Malware Families Used

APT28 leverages custom malware for persistence and data theft:

• HeadLace and MASEPIE: Used to harvest sensitive files and establish backdoor access

• OCEANMAP and STEELHOOK: While notable, these were not used in this particular campaign

Data exfiltration is conducted via:

• PowerShell scripts to compress data into ZIP files

• Exchange Web Services (EWS) and IMAP to extract email data

Recent Campaigns and Additional Insights

APT28’s activity has expanded beyond Ukraine and NATO, targeting governments in Africa, Europe, and South America through vulnerabilities in email platforms like Roundcube, Horde, MDaemon, and Zimbra—a campaign dubbed Operation RoundPress by cybersecurity firm ESET.

In a related revelation, France’s foreign ministry recently accused APT28 of targeting over a dozen French entities since 2021, including defense contractors, ministries, and think tanks, as part of a destabilization effort.

Abuse of Cloud Infrastructure

Researchers from Cato Networks also reported that Russian-aligned actors are abusing cloud storage services like:

• Tigris Object Storage

• Oracle Cloud Infrastructure (OCI)

• Scaleway Object Storage

These platforms are used to host fake reCAPTCHA pages that deliver malware like Lumma Stealer—a tactic designed to trick even technically savvy users by mimicking legitimate services (known as ClickFix-style lures).

Who Is at Risk?

Entities operating in the following sectors are considered high-risk:

• Defense contractors

• Transportation and logistics providers

• Air traffic management

• Maritime coordination

• IT service providers

Organizations across NATO member states and Ukraine, including those in Bulgaria, France, Germany, Poland, the U.S., and others, have been specifically targeted.

How to Protect Your Organization

To mitigate risks posed by APT28 and similar groups:

• Patch known vulnerabilities immediately (especially CVEs mentioned)

• Enforce strong password policies and enable multi-factor authentication (MFA)

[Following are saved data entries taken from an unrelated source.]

(* ===== verification/GitOpsSpec.v ===== *)
(** * GitOpsSpec: what reaches a manifest

    The pipeline from an intent to a draft and the GitOps steps composed: a draft
    is made only of what the provider answered, the gates passed and the policy
    judged; what may be merged without approval is small; a patch changes the
    replicas of one group of workers, and can be undone. *)
From S2P Require Import Prelude GoStrings GoText Programs ModelSchema ModelTypes SchemaValidator ModelSafety ModelGateway ChangePolicy DraftPipeline.
From S2P Require Import Clusters GitOps.

Module GitOpsSpec.
Import ModelSchema ModelGateway ChangePolicy DraftPipeline GitOps.
Import ModelTypes(any, AnyNil, AnyInt, AnyInt32, AnyInt64, AnyNumber, AnyFloat32, AnyPlan, Response_Structured, ProviderResponse).
Import Clusters(ManagedCluster, Cluster_Meta, Cluster_Spec, Meta_Name, Spec_Workers, WorkerGroupSpec, Worker_Name, Worker_Replicas,
  ValidateManagedCluster, valid_cluster, valid_worker, in_int32, ValidateManagedCluster_Ok, ValidateManagedCluster_correct).

(** ** Drafts *)

Section drafts.
Variable Error : error → string.
Variable task_name : ModelTypes.TaskType → string.
Variable sprint : any → string.
Variable float_int : float64 → Z.
Variable auditor : bool.

Abbreviation pipeline := (the_pipeline Error task_name sprint float_int auditor).
Abbreviation gateway := (the_gateway task_name auditor).

Definition plan_request (req : Request) : GeneratePlanRequest :=
  mkGeneratePlanRequest (Req_RequestID req) (Req_UserID req) (Req_UserIntent req) (Req_RiskHint req) empty_context.

(** What the parts of the pipeline passed. *)
Record drafted (req : Request) (h : list (exchange Ev)) (res : Result) : Prop := {
  drafted_answer : ∃ id resp, Asked (Generate (provider_request id (plan_request req))) (Some resp, None) ∈ h
    ∧ ModelSafety.ValidateRequest task_name (provider_request id (plan_request req)) = Ok tt
    ∧ ModelSafety.ValidateResponse (Some resp) = Ok tt ∧ Response_Structured resp = AnyPlan (Res_Plan res);
  drafted_plan : SchemaValidator.ValidateChangePlan (Some (Res_Plan res)) = Ok tt;
  drafted_audit : ∃ audit, Res_Audit res = Some audit ∧ Audit_ValidationResult audit = "Passed"
    ∧ (auditor = true → ∃ x, Asked (RecordAudit audit) x ∈ h);
  drafted_proposal : Proposal_Changes (Res_Proposal res) = proposal_change <$> Plan_Changes (Res_Plan res)
    ∧ Proposal_Target (Res_Proposal res) = Plan_Target (Res_Plan res)
    ∧ Proposal_Environment (Res_Proposal res) = Plan_Environment (Res_Plan res)
    ∧ Proposal_OperationType (Res_Proposal res) = Plan_OperationType (Res_Plan res);
  drafted_policy : ∃ p0 r, Evaluate float_int DefaultPolicy (Some p0) = Ok r ∧ Res_Proposal res = ApplyPolicyResult p0 r
}.

(** A text without any of the phrases the safety gate refuses. *)
Definition harmless (text : string) : Prop :=
  ∀ phrase, phrase ∈ ["direct apply"; "direct delete"; "shell access"; "machine power operation"; "credential value";
    "print credential"; "bypass policy"; "bypass approval"; "auto merge"; "auto-merge"; "auto approve"; "auto-approve"] →
  Contains (ToLower text) phrase = false.

(** The draft [res] is made from an answer of the provider to the user's intent. *)
Record vetted_draft (req : Request) (h : list (exchange Ev)) (res : Result) : Prop := {
  vetted_answer : ∃ rq resp, Asked (Generate rq) (Some resp, None) ∈ h
    ∧ ModelTypes.Request_TaskType rq = ModelTypes.TaskGeneratePlan ∧ ModelTypes.Request_UserID rq = Req_UserID req
    ∧ ModelTypes.Request_Instruction rq = Req_UserIntent req ∧ harmless (Req_UserIntent req)
    ∧ harmless (ModelTypes.Response_RawText resp) ∧ Response_Structured resp = AnyPlan (Res_Plan res);
  vetted_plan : SchemaValidator.ValidateChangePlan (Some (Res_Plan res)) = Ok tt
    ∧ Resource_Kind (Plan_Target (Res_Plan res)) ≠ "Secret"
    ∧ ∀ c, c ∈ Plan_Changes (Res_Plan res) →
        Change_Field c ∈ ["ManagedCluster.spec.workers[].replicas"; "spec.workers[name=gpu-workers].replicas"];
  vetted_audit : ∃ audit, Res_Audit res = Some audit ∧ Audit_ValidationResult audit = "Passed"
    ∧ (auditor = true → ∃ x, Asked (RecordAudit audit) x ∈ h);
  vetted_changes :
    (λ c, (Proposed_Field c, Proposed_From c, Proposed_To c, Proposed_Reason c)) <$> Proposal_Changes (Res_Proposal res)
    = (λ c, (Change_Field c, Change_From c, Change_To c, Change_Reason c)) <$> Plan_Changes (Res_Plan res);
  vetted_target : (Proposal_Target (Res_Proposal res), Proposal_Environment (Res_Proposal res), Proposal_OperationType (Res_Proposal res))
    = (Plan_Target (Res_Plan res), Plan_Environment (Res_Plan res), Plan_OperationType (Res_Plan res));
  vetted_judged : ∃ pr, Proposal_PolicyResult (Res_Proposal res) = Some pr
    ∧ Proposal_ApprovalRequired (Res_Proposal res) = Policy_ApprovalRequired pr
}.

• Monitor email permissions and mailbox rules in Microsoft Exchange and Office 365

• Restrict access to critical infrastructure, especially externally facing services

• Train employees to recognize phishing emails and social engineering attempts

• Use endpoint detection and response (EDR) tools to identify lateral movement

Final Thoughts

APT28’s targeting of Western logistics and tech companies highlights the convergence of cyber and kinetic warfare. As global conflicts extend into cyberspace, the ability to safeguard digital infrastructure supporting humanitarian and defense efforts is not just a technical challenge—but a national security imperative.